Affecting and emotionally honest, 'Above and Beyond' succeeds as a real life David and Goliath story.
Above and Beyond
Producer Nancy Spielberg, the youngest sister of Steven Spielberg, describes the 1948 Arab-Israeli War as a fight between David and Goliath—many people, including the U.S. government, didn’t believe the freshly created state of Israel stood much of a chance for survival. They had a makeshift army and no air force to protect against invaders from an Arab world that still wanted claim to the land. A group of mostly American WWII vets, with planes made from scraps, would launch the pivotal Squadron 101 and steer the outcome of history by air.
The filmmakers had a bit of a David and Goliath situation on their hands as well: how do you tell these personal tales—half a dozen of the pilots shared their stories, along with other family members and historians—while also including enough of the history of a war many viewers only know by name, if that. And, unfortunately, there’s also a bit of a ticking clock. If you do the math, being up in the air in 1948 means these men are getting up there in age. Indeed, many are over 90.
But you wouldn’t know it by these interviews. The film follows a roughly chronological story starting with each man’s personal reasons for getting involved. Right out of the gate, these vets are human: a lust for adventure, a need to be doing something worthwhile. They’re not necessarily the heroic answers you’d expect to get. And there’s a reason why. A lot of the history we’d often like to forget—that anti-Semitism wasn’t restricted to Germany—seeps in through the personal tales of these men’s younger lives: histories full of being bullied in school and not being able to find a job. “I didn’t like being a Jew. I don’t think you could get a job in the fire department or police department of New York being a Jew,” George Lichter remembers. Lichter would go on to train the men that flew the British Spitfires that ensured the end of the war.

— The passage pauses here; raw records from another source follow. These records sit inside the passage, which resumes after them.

Lemma drop_parked_ok sys p : sys_ok sys → sys_ok (drop_parked sys p).
Proof.
  intros Hok. unfold drop_parked.
  assert (Hok1 : sys_ok (forget_sources (with_heap sys (abandon (heap sys) (p_token p))) (p_token p)
     (ended_by (heap (with_heap sys (abandon (heap sys) (p_token p)))) (p_token p)) 0 (p_sources p))).
  { apply forget_sources_ok, sys_ok_with_heap; [done|]. apply heap_le_abandon. }
  destruct (p_timer p); [|done]. destruct Hok1 as [Hc Hl Ht]. split; cbn; [done|done|].
  by apply disarm_ok.
Qed.

(** What abandoning some tokens does to the heap. *)
Lemma abandon_lookup h (t t' : TokId) (k : Token V E) :
  tokens h !! t' = Some k →
  tokens (abandon h t) !! t' =
  Some (if decide (t = t' ∧ state_waiting (tstate k) = true)
        then mkToken (task k) (cancel_flag k) (ended_by_arm k) TCancelled else k).
Proof.
  intros Hk. unfold abandon. destruct (decide (t = t')) as [->|Hne].
  - rewrite Hk. destruct (state_waiting (tstate k)) eqn:Hw; cbn.
    + rewrite lookup_insert_eq. rewrite decide_True by done. done.
    + rewrite decide_False by naive_solver. done.
  - rewrite decide_False by naive_solver.
    destruct (tokens h !! t); [|done]. case_match; [|done]. cbn. by rewrite lookup_insert_ne.
Qed.

Lemma heap_drop_all {T} sys (l : list (TaskId * Entry T)) t (k : Token V E) :
  tokens (heap sys) !! t = Some k →
  tokens (heap (drop_all sys l)) !! t =
  Some (if decide (t ∈ (λ e, p_token (e_parked e.2)) <$> l ∧ state_waiting (tstate k) = true)
        then mkToken (task k) (cancel_flag k) (ended_by_arm k) TCancelled else k).
Proof.
  unfold drop_all. revert sys k. induction l as [|e l IH]; intros sys k Hk; cbn.
  - rewrite decide_False by set_solver. done.
  - erewrite IH; [|rewrite heap_drop_parked; by apply abandon_lookup].
    repeat case_decide; try done; exfalso; set_solver.
Qed.

End drop_parked.

(** ** The invariant *)
Section invariant.
Context {T V E : Type}.
Implicit Types (W : World T V E) (pk : Parking T V E) (h : Heap V E).

Definition tok_at h (t : TokId) (id : TaskId) (Q : TState V E → Prop) : Prop :=
  ∃ k, tokens h !! t = Some k ∧ task k = id ∧ Q (tstate k).

(** Ended, and the result not taken yet. *)
Definition over (s : TState V E) : Prop :=
  match s with TFired _ | TCancelled | TExpired => True | _ => False end.

(** On the queues, not given up, or over. *)
Definition unparked (s : TState V E) : Prop := s = TArmed ∨ over s.

Implicit Types (workers : gmap TaskId (Phase T)) (inflight : list TaskId).
Implicit Types (hands : gmap TaskId (Hold * Entry T)).

Record winv pk workers inflight hands : Prop := mkWinv {
  (** the shared objects *)
  wi_sys : sys_ok (pk_sys pk);
  (** a worker that parks a task has a wait nobody wakes it for *)
  wi_worker id ph : workers !! id = Some ph →
    tok_at (heap (pk_sys pk)) (p_token (phase_parked ph)) id unparked;
  (** a task on its way in has no entry *)
  wi_holding id tk p : workers !! id = Some (Holding tk p) → pk_tasks pk !! id = None ∧ hands !! id = None;
  (** an entry that is not committed has its worker *)
  wi_entered id e : pk_tasks pk !! id = Some e → e_committed e = false →
    workers !! id = Some (Entered (e_parked e));
  (** and the worker its entry, unless a shutdown took it: then it is to be
      dropped, or was *)
  wi_entry id p : workers !! id = Some (Entered p) →
    (∃ tk, pk_tasks pk !! id = Some (mkEntry tk p false)) ∨
    (pk_shut_down pk = true ∧ pk_tasks pk !! id = None ∧
     ((∃ tk, hands !! id = Some (ToDrop, mkEntry tk p false)) ∧ id ∉ inflight ∨
      hands !! id = None ∧ tok_at (heap (pk_sys pk)) (p_token p) id over));
  (** a committed task is parked with no wake on its way, or its wait is
      over with one *)
  wi_committed id e : pk_tasks pk !! id = Some e → e_committed e = true →
    workers !! id = None ∧
    (tok_at (heap (pk_sys pk)) (p_token (e_parked e)) id (λ s, s = TParked) ∧ id ∉ inflight ∨
     tok_at (heap (pk_sys pk)) (p_token (e_parked e)) id over ∧ id ∈ inflight);
  (** an entry in somebody's hands is not in the registry; what is taken back
      has its wait over, what is given up nobody is sent a wake for *)
  wi_hand id f e : hands !! id = Some (f, e) → pk_tasks pk !! id = None ∧
    match f with
    | ToFinish => workers !! id = None ∧ tok_at (heap (pk_sys pk)) (p_token (e_parked e)) id over
    | ToDrop => pk_shut_down pk = true ∧
        (tok_at (heap (pk_sys pk)) (p_token (e_parked e)) id unparked ∨
         tok_at (heap (pk_sys pk)) (p_token (e_parked e)) id (λ s, s = TParked) ∧ id ∉ inflight)
    end;
  (** no wake is sent twice, and each has its task unless a shutdown took
      it *)
  wi_nodup : NoDup inflight;
  wi_inflight id : id ∈ inflight →
    (∃ e, pk_tasks pk !! id = Some e ∧ e_committed e = true) ∨
    (pk_shut_down pk = true ∧ pk_tasks pk !! id = None);
  (** who is parked is in the registry, or is being given up *)
  wi_parked t : is_parked (heap (pk_sys pk)) t →
    ∃ id e, (pk_tasks pk !! id = Some e ∧ e_committed e = true ∨ hands !! id = Some (ToDrop, e)) ∧
      p_token (e_parked e) = t;
  wi_waiting : pk_waiting pk = size (committed_in (pk_tasks pk));
}.

Lemma tok_at_impl h t id (Q Q' : TState V E → Prop) :
  tok_at h t id Q → (∀ s, Q s → Q' s) → tok_at h t id Q'.
Proof. intros (k & Hk & Ht & Hq) Himp. exists k. auto. Qed.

The writing and editing here is just lovely—if anything Above and Beyond is one incredible feat of an oral history. Sixty-six years have passed and these men pick up each other’s stories well. It’s like sitting around a dinner table—well, really, director Roberta Grossman has the men seated in airplane hangars, but everyone feels at home just the same. These men remember exact aerial movements, the smell of entering the country, the names of bars—and the interweaving narratives bring everything to a collective life. When history is needed, a handful of scholars chime in with the timeline of events.
If I have any criticism, it’s that somewhere halfway through the film the stakes feel a bit lost—and by that I mean the narrative arc of the war gets a little muddied. Sure, this is really the story of the men who risked their lives, and sure, we always knew who was going to be the winner (clearly, Israel still exists today), but the first half of the film alternates between history and personal stories in such a tight way that viewers can feel invested in both. The script built some beautiful tension: parents of the pilots not wanting them to leave (they just got their kids back home safely a few years earlier); makeshift airplanes mickey-moused from leftover parts kill one man before the team even reaches Israel; and, once there, the successful first mission stops the Egyptian army cold in their tracks—a great feat but one that left me wondering when the Arabs would find out they’re only up against a dozen men, not thousands. We never get the answer to that, and we never really get any true climax. The tension instead bleeds into an image cluster of loosely related personal stories. The war narrative isn’t dropped completely, but it’s less effective when it’s not showing how micro-actions led to historical results (like when Lou Lenart and his three men literally got an Egyptian army of thousands to turn around).
But as fascinating as the historical element is, losing the war narrative might have been worth it to truly get at the personal transformations these men went through. Who the NYPD did and did not hire is the last thing from Lichter’s mind by the end. “We were really fighting and winning by this point,” he says. “As a Jew, I was now proud of being Jewish.” But the most poignant interview comes from a Jewish pilot named Dani Shapiro, an intriguing addition to the interviewees as he shows so much vulnerability—admitting to being terrified before his first flight and nearly being brought to tears when he remembers getting his wings. “This was my wish. Long time since I was a kid. Now I became a pilot in the Israeli Air Force. In my Air Force. My country.”
These men are eloquent and humble, and it’s something of a miracle that these stories got documented when they did (two pilots have unfortunately passed away since filming concluded). But they’re not just beautiful stories—it’s a visually beautiful film. The cinematography does a lot to bring these stories to life. By combining aerial footage and CGI (and it’s pretty difficult to distinguish between the two) with archival footage and old films, these stories are told visually—all with a sort of out-of-focus aesthetic that pays tribute to the passage of time. It’s easy to forget these men aren’t still 24, because in cinematographer Harris Done’s capable hands, we live in the moment.
Lorne Balfe’s music is lovely as well. Mini emotional climaxes, like the arrival of a fresh rotation of foreign volunteers, are accented with modest strings. The compositions never get carried away but pull and tug at the heart in all the right places. Affecting and emotionally honest, Above and Beyond succeeds as a real life David and Goliath story that, thanks to producer Nancy Spielberg, will not be lost to the passing of time.